### Task goal:
Everything from the line containing "injection H as H." to the close of the listing below should be retyped exactly, and nothing before it.

(Data for review begins)

(* ===== verification/GoStrconv.v ===== *)
(** * Go's [strconv]: decimal integers and booleans. *)
From S2P Require Import Prelude GoStrings.
From Stdlib Require Import DecimalString DecimalZ DecimalFacts Decimal.

(** An unsigned decimal literal: one digit or more and nothing else. *)
Definition parse_digits (s : string) : option Z :=
  match NilZero.uint_of_string s with
  | Some d => Some (Z.of_uint d)
  | None => None
  end.

(** A literal with an optional sign. *)
Definition signed_digits (s : string) : option Z :=
  match s with
  | String c s' =>
      if c =b "-" then option_map Z.opp (parse_digits s')
      else if c =b "+" then parse_digits s'
      else parse_digits s
  | EmptyString => None
  end.

(** [strconv.ParseInt(s, 10, w)], [None] for a syntax or a range error. *)
Definition ParseInt (w : Z) (s : string) : option Z :=
  match signed_digits s with
  | Some z => if ((- 2 ^ (w - 1) <=? z) && (z <? 2 ^ (w - 1)))%bool then Some z else None
  | None => None
  end.

(** [strconv.Atoi], [int] being 64 bits wide. *)
Definition Atoi (s : string) : option Z := ParseInt 64 s.

(** [strconv.ParseUint(s, 10, w)]: no sign is accepted. *)
Definition ParseUint (w : Z) (s : string) : option Z :=
  match parse_digits s with
  | Some z => if (z <? 2 ^ w)%Z then Some z else None
  | None => None
  end.

(** [strconv.Itoa] and [strconv.FormatInt(i, 10)]. *)
Definition Itoa (z : Z) : string := NilZero.string_of_int (Z.to_int z).

(** [strconv.ParseBool]. *)
Definition ParseBool (s : string) : option bool :=
  if existsb (String.eqb s) ["1"; "t"; "T"; "TRUE"; "true"; "True"] then Some true
  else if existsb (String.eqb s) ["0"; "f"; "F"; "FALSE"; "false"; "False"] then Some false
  else None.

Lemma parse_digits_uint d :
  parse_digits (NilZero.string_of_uint d) = Some (Z.of_uint d).
Proof.
  unfold parse_digits. destruct d; [reflexivity|..];
    rewrite NilZero.usu by discriminate; reflexivity.
Qed.

Lemma string_of_uint_all (f : ascii -> bool) d :
  (forall c, is_digit c = true -> f c = true) ->
  str_all f (NilZero.string_of_uint d) = true.
Proof.
  intros Hf. assert (forall d, str_all f (NilEmpty.string_of_uint d) = true) as H.
  { clear d. induction d; simpl; rewrite ?Hf; auto. }
  destruct d; [simpl; rewrite Hf; auto|..]; apply H.
Qed.

(** The digits of a literal are not empty and start with a digit. *)
Lemma string_of_uint_cons d :
  exists c s, NilZero.string_of_uint d = String c s /\ is_digit c = true.
Proof. destruct d; simpl; eauto. Qed.

Lemma Itoa_all (f : ascii -> bool) z :
  f "-"%char = true -> (forall c, is_digit c = true -> f c = true) ->
  str_all f (Itoa z) = true.
Proof.
  intros Hm Hf. unfold Itoa. destruct (Z.to_int z); simpl;
    [apply string_of_uint_all; auto|].
  rewrite Hm. apply string_of_uint_all; auto.
Qed.

Lemma Itoa_nonempty z : Itoa z <> "".
Proof.
  unfold Itoa. destruct (Z.to_int z) as [d|d]; simpl; [|discriminate].
  destruct (string_of_uint_cons d) as (c & s & -> & _). discriminate.
Qed.

Lemma signed_digits_Itoa z : signed_digits (Itoa z) = Some z.
Proof.
  unfold Itoa. pose proof (DecimalZ.of_to z) as E.
  destruct (Z.to_int z) as [d|d]; simpl.
  - destruct (string_of_uint_cons d) as (c & s & Hs & Hc).
    pose proof (parse_digits_uint d) as Hp. rewrite Hs in Hp |- *. simpl.
    replace z with (Z.of_uint d) by exact E.
    destruct (c =b "-") eqn:E1; [go_bool; subst; discriminate|].
    destruct (c =b "+") eqn:E2; [go_bool; subst; discriminate|].
    exact Hp.
  - rewrite parse_digits_uint. simpl. f_equal. exact E.
Qed.

(** Reading back what was printed. *)
Lemma ParseInt_Itoa w z :
  - 2 ^ (w - 1) <= z < 2 ^ (w - 1) -> ParseInt w (Itoa z) = Some z.
Proof.
  intros Hz. unfold ParseInt.
  rewrite signed_digits_Itoa.
  destruct ((_ <=? z) && (z <? _))%bool eqn:B; [reflexivity|].
  apply andb_false_iff in B as [B|B]; go_bool; lia.
Qed.

Lemma ParseUint_Itoa w z : 0 <= z < 2 ^ w -> ParseUint w (Itoa z) = Some z.
Proof.
  intros Hz. unfold ParseUint, Itoa.
  assert (exists d, Z.to_int z = Pos d /\ Z.of_uint d = z) as (d & -> & Hd).
  { pose proof (DecimalZ.of_to z) as H. destruct z as [|q|q]; [by exists (D0 Nil)| |lia].
    simpl in *. by eexists. }
  cbn [NilZero.string_of_int]. rewrite parse_digits_uint, Hd. by rewrite (proj2 (Z.ltb_lt _ _)) by lia.
Qed.

Lemma Atoi_Itoa z : in_int64 z -> Atoi (Itoa z) = Some z.
Proof. apply (ParseInt_Itoa 64). Qed.

Lemma ParseInt_range w s z :
  ParseInt w s = Some z -> - 2 ^ (w - 1) <= z < 2 ^ (w - 1).
Proof.
  unfold ParseInt. intros H. repeat case_match; simplify_eq; go_bool; lia.
Qed.

Lemma Atoi_range s z : Atoi s = Some z -> in_int64 z.
Proof. apply (ParseInt_range 64). Qed.

Lemma parse_digits_nonneg s z : parse_digits s = Some z -> 0 <= z.
Proof.
  unfold parse_digits. destruct (NilZero.uint_of_string s); intros; simplify_eq.
  unfold Z.of_uint. lia.
Qed.

Lemma ParseUint_range w s z : ParseUint w s = Some z -> 0 <= z < 2 ^ w.
Proof.
  unfold ParseUint. destruct (parse_digits s) eqn:E; [|discriminate].
  apply parse_digits_nonneg in E. case_match; intros; simplify_eq; go_bool; lia.
Qed.

Example Atoi_ex : map Atoi ["3260"; "-1"; "+7"; "007"; ""; "-"; "1_0"; "9223372036854775808"]
  = [Some 3260; Some (-1); Some 7; Some 7; None; None; None; None].
Proof. vm_compute. reflexivity. Qed.
Example Itoa_ex : map Itoa [0; 10; -42] = ["0"; "10"; "-42"].
Proof. vm_compute. reflexivity. Qed.

(** ** The shape of a printed integer: a sign, and no leading zero *)

Definition significant (t : string) : Prop :=
  t = "0" \/ exists c t', t = String c t' /\ is_digit c = true /\ (c =b "0") = false
                          /\ str_all is_digit t' = true.

Lemma nzhead_significant d :
  nzhead d = d -> d <> Nil -> significant (NilZero.string_of_uint d).
Proof.
  intros Hz Hn. right. destruct d as [|d|d|d|d|d|d|d|d|d|d]; [done|..].
  { exfalso. exact (nzhead_nonzero _ _ Hz). }
  all: eexists _, _; split; [reflexivity|]; split; [done|]; split; [done|].
  all: clear; induction d; simpl; auto.
Qed.
Lemma unorm_significant d : unorm d = d -> significant (NilZero.string_of_uint d).
Proof.
  intros H. assert (nzhead d = Nil \/ nzhead d <> Nil) as [E|E]
    by (destruct (nzhead d); [by left|by right..]).
  - left. apply unorm_0 in E. by rewrite <- H, E.
  - apply nzhead_significant; [|intros ->; done]. by rewrite <- unorm_nzhead.
Qed.

Lemma Itoa_shape z : exists sgn t, Itoa z = sgn +:+ t /\ (sgn = "" \/ sgn = "-") /\ significant t.
Proof.
  assert (norm (Z.to_int z) = Z.to_int z) as H by (by rewrite <- DecimalZ.to_of, DecimalZ.of_to).
  unfold Itoa. destruct (Z.to_int z) as [d|d]; simpl in *.
  - exists "", (NilZero.string_of_uint d). split; [done|]. split; [by left|].
    injection H as H. by apply unorm_significant.
  - exists "-", (NilZero.string_of_uint d). split; [done|]. split; [by right|].
    destruct (nzhead d) eqn:E; try discriminate H; injection H as <-;
      (apply nzhead_significant; [exact E|discriminate]).
Qed.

(Data for review ends)

### Answer for the task:
    injection H as H. by apply unorm_significant.
  - exists "-", (NilZero.string_of_uint d). split; [done|]. split; [by right|].
    destruct (nzhead d) eqn:E; try discriminate H; injection H as <-;
      (apply nzhead_significant; [exact E|discriminate]).
Qed.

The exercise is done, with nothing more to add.